В сознании вдруг вспыхнули слова одного ученого, обращенные к лидерам стран мира: «Я призываю вас задуматься над тем, что и вы, и мы являемся представителями одного биологического вида — человека. Мы или уничтожим человечество как биологический вид, или отвергнем войны».
То, чего опасался выдающийся ученый, — изменение человеческой природы — уже было во мне и угрожало моему сыну. А я не хочу, чтобы это сказалось ни на одном ребенке, в том числе и на моем сыне.

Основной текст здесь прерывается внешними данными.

(** A path that ends with a non-empty name does not end with [.git]. *)
Lemma name_is_not_git_suffix base repo :
  name_string repo = true -> repo <> ""%string ->
  endswith (base +:+ "/" +:+ repo) ".git" = false.
Proof.
  intros Hname Hne.
  destruct (endswith (base +:+ "/" +:+ repo) ".git") eqn:He; [|reflexivity].
  exfalso. apply endswith_split in He. destruct He as [u Hu].
  apply (f_equal list_ascii_of_string) in Hu. rewrite !chars_app in Hu.
  apply (f_equal (@List.rev ascii)) in Hu. rewrite !List.rev_app_distr in Hu.
  simpl in Hu.
  pose proof (name_string_chars repo Hname) as Hall.
  apply Forall_rev in Hall.
  assert (Hnil : List.rev (list_ascii_of_string repo) <> []).
  { intros Hr. apply (f_equal (@List.rev ascii)) in Hr.
    rewrite List.rev_involutive in Hr. simpl in Hr.
    apply Hne. rewrite <- (string_of_list_ascii_of_string repo), Hr. reflexivity. }
  destruct (List.rev (list_ascii_of_string repo)) as [|a [|b [|c [|d l]]]];
    [contradiction| | | |]; simpl in Hu.
  - inversion Hu.
  - inversion Hu.
  - inversion Hu.
  - inversion Hu; subst.
    inversion Hall as [|? ? _ H1]; subst. inversion H1 as [|? ? _ H2]; subst.
    inversion H2 as [|? ? _ H3]; subst. inversion H3 as [|? ? Hd _]; subst.
    discriminate Hd.
Qed.
End UrlFacts2.
(** C6, as the claim has it, fails: when the offer has no
    [level-asymmetry-allowed] either, the flag is written between the
    profile and [packetization-mode=1].  The hook being the one of
    [__init__], the handler raises after it has given the text to it. *)
Lemma profile_then_asymmetry :
  str_in (lit "264") (lit "x264enc") = true /\
  str_in profile_level_id offer_h264 = false /\
  occurrences packetization offer_h264 = 1 /\
  on_offer_created engine_ok offer_h264 x264_started
  = (Raise TypeError, x264_started,
     [emit 1 (set_local_description offer_h264); promise_interrupt;
      on_sdp (lit "offer") offer_h264_sent]) /\
  occurrences profile_mode offer_h264_sent = 0.
Proof. repeat split. Qed.

(** C6, amended: for an encoder with [264] in its name and an offer without
    [profile-level-id], the text given to [on_sdp] has, for every
    [packetization-mode=1] of the offer, one
    [profile-level-id=42e01f;packetization-mode=1] when the offer has
    [level-asymmetry-allowed] in it, and one
    [profile-level-id=42e01f;level-asymmetry-allowed=1;packetization-mode=1]
    when it has not.  The handler returns when what the hook gave can be
    awaited, and raises a [TypeError] after the hook's call when it
    cannot. *)
Theorem profile_level_id_injected (eng : Engine) (s : machine) (w : handle)
    (enc offer : text) :
  agrees_on_ascii (decimal eng) ->
  webrtcbin (self s) = Some w ->
  encoder (self s) = Some enc ->
  str_in (lit "264") enc = true ->
  str_in profile_level_id offer = false ->
  exists sdp_text,
    on_offer_created eng offer s
    = (if on_sdp_awaitable eng then Return tt else Raise TypeError, s,
       [emit w (set_local_description offer); promise_interrupt;
        on_sdp (lit "offer") sdp_text]) /\
    occurrences
      (if str_in level_asymmetry offer
       then profile_mode else profile_asymmetry_mode) sdp_text
    = occurrences packetization offer.
Proof.
  intros Hd Hw Henc H264 HP.
  rewrite on_offer_created_run, Hw, Henc, H264.
  eexists. split; [reflexivity|].
  now apply offer_text_counts.
Qed.

Lemma profile_level_id_injected_witness :
  agrees_on_ascii (decimal engine_ok) /\
  webrtcbin (self x264_started) = Some 1 /\
  encoder (self x264_started) = Some (lit "x264enc") /\
  str_in (lit "264") (lit "x264enc") = true /\
  str_in profile_level_id offer_h264 = false /\
  exists sdp_text,
    on_offer_created engine_ok offer_h264 x264_started
    = (Raise TypeError, x264_started,
       [emit 1 (set_local_description offer_h264); promise_interrupt;
        on_sdp (lit "offer") sdp_text]) /\
    occurrences
      (if str_in level_asymmetry offer_h264
       then profile_mode else profile_asymmetry_mode) sdp_text
    = occurrences packetization offer_h264.
Proof.
  assert (Hd : agrees_on_ascii (decimal engine_ok)) by (intros c _; reflexivity).
  split; [exact Hd|].
  split; [reflexivity|]. split; [reflexivity|].
  split; [reflexivity|]. split; [reflexivity|].
  apply (profile_level_id_injected engine_ok x264_started 1 (lit "x264enc")
           offer_h264 Hd); reflexivity.
Defined.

Сын, которого я оттолкнула, растерянно, словно на него неожиданно опрокинули ушат холодной воды, смотрел на меня снизу вверх круглыми глазами. Затем его розовые с тонкой кожицей губы надулись и лицо приняло недовольное выражение. Белые, длинные, до колен, гольфы съехали на одной ноге до лодыжки. Мальчик, стоявший широко расставив ноги, поначалу отстранился, но потом прижался ко мне. Его нежная, пахнущая молоком щека коснулась моей.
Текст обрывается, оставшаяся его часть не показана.